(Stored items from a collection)
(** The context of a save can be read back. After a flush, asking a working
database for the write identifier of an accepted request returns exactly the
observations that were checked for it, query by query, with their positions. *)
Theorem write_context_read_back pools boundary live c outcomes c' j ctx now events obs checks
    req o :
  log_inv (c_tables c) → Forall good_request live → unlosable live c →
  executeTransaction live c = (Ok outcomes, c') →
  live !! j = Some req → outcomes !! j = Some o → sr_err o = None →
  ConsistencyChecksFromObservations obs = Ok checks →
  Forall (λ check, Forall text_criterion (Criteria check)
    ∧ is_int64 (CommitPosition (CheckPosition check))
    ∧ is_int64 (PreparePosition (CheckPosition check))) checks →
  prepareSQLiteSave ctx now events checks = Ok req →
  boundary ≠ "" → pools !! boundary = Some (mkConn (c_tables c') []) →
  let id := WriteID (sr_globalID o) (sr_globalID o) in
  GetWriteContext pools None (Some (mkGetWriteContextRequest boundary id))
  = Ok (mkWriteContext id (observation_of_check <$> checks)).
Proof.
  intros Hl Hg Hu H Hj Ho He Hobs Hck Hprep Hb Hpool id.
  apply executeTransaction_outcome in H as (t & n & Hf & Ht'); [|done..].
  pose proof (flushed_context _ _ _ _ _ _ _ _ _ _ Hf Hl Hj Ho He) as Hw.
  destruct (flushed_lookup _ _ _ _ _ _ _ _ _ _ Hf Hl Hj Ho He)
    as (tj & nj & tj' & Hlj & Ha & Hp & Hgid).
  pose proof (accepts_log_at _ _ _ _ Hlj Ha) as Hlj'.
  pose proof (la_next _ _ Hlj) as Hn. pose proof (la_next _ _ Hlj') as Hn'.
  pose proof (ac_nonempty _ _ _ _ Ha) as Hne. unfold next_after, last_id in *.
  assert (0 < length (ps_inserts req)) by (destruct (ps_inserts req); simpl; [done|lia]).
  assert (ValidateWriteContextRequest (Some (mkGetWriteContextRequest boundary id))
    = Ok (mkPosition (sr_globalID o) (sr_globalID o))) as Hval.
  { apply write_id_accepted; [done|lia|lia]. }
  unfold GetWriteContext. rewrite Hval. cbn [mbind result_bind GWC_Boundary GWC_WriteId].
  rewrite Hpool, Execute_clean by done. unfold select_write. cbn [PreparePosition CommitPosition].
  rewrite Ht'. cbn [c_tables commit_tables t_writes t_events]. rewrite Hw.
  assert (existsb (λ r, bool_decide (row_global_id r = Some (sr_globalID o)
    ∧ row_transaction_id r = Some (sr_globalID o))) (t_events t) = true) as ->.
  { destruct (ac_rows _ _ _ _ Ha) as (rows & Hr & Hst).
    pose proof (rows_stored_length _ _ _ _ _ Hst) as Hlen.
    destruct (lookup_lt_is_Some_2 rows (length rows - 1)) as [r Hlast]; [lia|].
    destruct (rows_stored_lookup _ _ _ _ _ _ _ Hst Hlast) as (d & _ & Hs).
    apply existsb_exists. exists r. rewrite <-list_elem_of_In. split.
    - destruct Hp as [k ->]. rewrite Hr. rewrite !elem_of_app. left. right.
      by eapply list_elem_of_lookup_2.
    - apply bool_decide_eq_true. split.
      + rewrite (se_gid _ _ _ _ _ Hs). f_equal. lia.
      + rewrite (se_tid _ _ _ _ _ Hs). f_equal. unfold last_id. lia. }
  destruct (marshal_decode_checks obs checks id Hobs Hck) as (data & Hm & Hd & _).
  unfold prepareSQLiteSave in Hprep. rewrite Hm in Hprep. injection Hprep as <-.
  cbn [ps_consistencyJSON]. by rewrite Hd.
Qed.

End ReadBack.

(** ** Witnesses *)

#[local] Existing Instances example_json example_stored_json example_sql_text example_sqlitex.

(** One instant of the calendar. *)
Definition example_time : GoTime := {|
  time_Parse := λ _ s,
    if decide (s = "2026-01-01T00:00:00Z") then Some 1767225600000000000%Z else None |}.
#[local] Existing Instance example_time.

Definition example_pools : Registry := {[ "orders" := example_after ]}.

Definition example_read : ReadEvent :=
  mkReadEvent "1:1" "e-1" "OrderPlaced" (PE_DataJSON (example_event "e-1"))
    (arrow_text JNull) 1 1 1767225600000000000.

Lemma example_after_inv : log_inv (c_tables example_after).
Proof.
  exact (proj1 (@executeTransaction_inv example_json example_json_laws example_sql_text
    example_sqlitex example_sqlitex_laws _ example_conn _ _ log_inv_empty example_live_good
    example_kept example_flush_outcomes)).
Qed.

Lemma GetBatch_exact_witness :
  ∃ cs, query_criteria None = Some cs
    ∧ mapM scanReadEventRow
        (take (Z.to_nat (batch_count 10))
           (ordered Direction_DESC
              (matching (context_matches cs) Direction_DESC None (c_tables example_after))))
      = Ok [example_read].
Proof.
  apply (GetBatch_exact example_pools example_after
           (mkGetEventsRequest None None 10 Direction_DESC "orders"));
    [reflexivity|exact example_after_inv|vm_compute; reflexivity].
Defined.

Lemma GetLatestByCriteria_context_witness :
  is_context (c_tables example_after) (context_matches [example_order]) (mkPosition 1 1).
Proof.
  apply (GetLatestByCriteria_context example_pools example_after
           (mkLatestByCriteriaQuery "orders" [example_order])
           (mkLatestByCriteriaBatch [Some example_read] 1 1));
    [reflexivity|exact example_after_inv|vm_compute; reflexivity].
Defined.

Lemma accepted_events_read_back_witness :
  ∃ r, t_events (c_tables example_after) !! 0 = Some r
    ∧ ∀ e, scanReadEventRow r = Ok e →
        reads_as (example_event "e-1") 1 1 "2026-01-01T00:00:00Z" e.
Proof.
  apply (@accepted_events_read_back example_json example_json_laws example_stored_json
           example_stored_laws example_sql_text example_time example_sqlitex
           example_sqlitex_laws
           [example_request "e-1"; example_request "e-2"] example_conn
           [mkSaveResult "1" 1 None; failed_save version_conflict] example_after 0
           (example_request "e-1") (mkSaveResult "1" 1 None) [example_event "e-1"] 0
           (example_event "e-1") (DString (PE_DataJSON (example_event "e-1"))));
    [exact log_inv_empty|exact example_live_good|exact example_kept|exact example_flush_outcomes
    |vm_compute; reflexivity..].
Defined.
...
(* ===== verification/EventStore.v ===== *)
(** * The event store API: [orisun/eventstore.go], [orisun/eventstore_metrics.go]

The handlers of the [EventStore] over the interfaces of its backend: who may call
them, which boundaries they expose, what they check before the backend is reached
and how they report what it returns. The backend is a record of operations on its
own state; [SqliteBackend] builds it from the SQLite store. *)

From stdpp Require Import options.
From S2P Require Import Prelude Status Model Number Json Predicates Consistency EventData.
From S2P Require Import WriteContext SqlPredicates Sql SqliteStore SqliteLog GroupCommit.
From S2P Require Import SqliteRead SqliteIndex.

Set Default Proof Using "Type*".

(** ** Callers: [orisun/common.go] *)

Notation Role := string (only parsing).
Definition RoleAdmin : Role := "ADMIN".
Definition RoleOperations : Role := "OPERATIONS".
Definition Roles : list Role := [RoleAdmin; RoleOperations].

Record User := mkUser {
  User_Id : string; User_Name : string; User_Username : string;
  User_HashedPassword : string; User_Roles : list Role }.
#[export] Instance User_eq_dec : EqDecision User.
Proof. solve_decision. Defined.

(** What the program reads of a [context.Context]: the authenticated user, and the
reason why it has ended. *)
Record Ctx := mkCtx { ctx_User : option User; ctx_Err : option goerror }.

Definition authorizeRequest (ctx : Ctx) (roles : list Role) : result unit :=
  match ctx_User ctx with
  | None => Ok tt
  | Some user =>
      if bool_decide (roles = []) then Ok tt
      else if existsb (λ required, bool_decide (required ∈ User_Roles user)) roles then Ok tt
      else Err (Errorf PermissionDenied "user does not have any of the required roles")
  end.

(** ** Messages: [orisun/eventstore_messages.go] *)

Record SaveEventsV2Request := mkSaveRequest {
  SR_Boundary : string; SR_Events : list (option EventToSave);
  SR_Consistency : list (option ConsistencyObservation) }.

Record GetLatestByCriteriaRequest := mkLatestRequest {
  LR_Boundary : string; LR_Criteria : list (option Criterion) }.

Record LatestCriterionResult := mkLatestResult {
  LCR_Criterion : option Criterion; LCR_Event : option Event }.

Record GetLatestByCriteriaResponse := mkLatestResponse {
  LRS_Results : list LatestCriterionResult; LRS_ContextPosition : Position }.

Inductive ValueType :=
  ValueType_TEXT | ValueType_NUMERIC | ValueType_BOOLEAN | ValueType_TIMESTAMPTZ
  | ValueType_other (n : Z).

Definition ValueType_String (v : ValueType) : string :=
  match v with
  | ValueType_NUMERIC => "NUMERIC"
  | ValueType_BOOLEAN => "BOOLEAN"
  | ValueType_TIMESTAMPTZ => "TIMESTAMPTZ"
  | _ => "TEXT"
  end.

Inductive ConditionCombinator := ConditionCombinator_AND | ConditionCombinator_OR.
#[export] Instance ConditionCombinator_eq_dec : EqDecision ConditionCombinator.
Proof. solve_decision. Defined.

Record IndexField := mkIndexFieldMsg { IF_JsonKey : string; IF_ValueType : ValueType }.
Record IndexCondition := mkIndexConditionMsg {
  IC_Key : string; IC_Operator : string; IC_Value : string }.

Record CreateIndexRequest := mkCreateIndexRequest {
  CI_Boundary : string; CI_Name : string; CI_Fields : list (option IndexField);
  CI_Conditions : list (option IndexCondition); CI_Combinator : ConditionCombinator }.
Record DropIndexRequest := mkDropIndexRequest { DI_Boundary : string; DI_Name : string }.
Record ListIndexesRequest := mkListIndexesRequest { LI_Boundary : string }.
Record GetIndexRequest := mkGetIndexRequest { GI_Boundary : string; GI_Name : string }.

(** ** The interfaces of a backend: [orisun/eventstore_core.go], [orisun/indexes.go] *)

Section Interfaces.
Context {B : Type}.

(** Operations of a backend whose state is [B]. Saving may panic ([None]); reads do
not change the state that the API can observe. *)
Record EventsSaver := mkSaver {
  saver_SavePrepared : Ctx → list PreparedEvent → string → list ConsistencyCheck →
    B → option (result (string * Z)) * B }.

# TASK TO COMPLETE:
For this exercise, output exactly the lines above from the line with "Theorem write_context_read_back pools" to the line with "pose proof (accepts_log_at", counting both, and leave out the rest.

# ANSWER BOX:
Theorem write_context_read_back pools boundary live c outcomes c' j ctx now events obs checks
    req o :
  log_inv (c_tables c) → Forall good_request live → unlosable live c →
  executeTransaction live c = (Ok outcomes, c') →
  live !! j = Some req → outcomes !! j = Some o → sr_err o = None →
  ConsistencyChecksFromObservations obs = Ok checks →
  Forall (λ check, Forall text_criterion (Criteria check)
    ∧ is_int64 (CommitPosition (CheckPosition check))
    ∧ is_int64 (PreparePosition (CheckPosition check))) checks →
  prepareSQLiteSave ctx now events checks = Ok req →
  boundary ≠ "" → pools !! boundary = Some (mkConn (c_tables c') []) →
  let id := WriteID (sr_globalID o) (sr_globalID o) in
  GetWriteContext pools None (Some (mkGetWriteContextRequest boundary id))
  = Ok (mkWriteContext id (observation_of_check <$> checks)).
Proof.
  intros Hl Hg Hu H Hj Ho He Hobs Hck Hprep Hb Hpool id.
  apply executeTransaction_outcome in H as (t & n & Hf & Ht'); [|done..].
  pose proof (flushed_context _ _ _ _ _ _ _ _ _ _ Hf Hl Hj Ho He) as Hw.
  destruct (flushed_lookup _ _ _ _ _ _ _ _ _ _ Hf Hl Hj Ho He)
    as (tj & nj & tj' & Hlj & Ha & Hp & Hgid).
  pose proof (accepts_log_at _ _ _ _ Hlj Ha) as Hlj'.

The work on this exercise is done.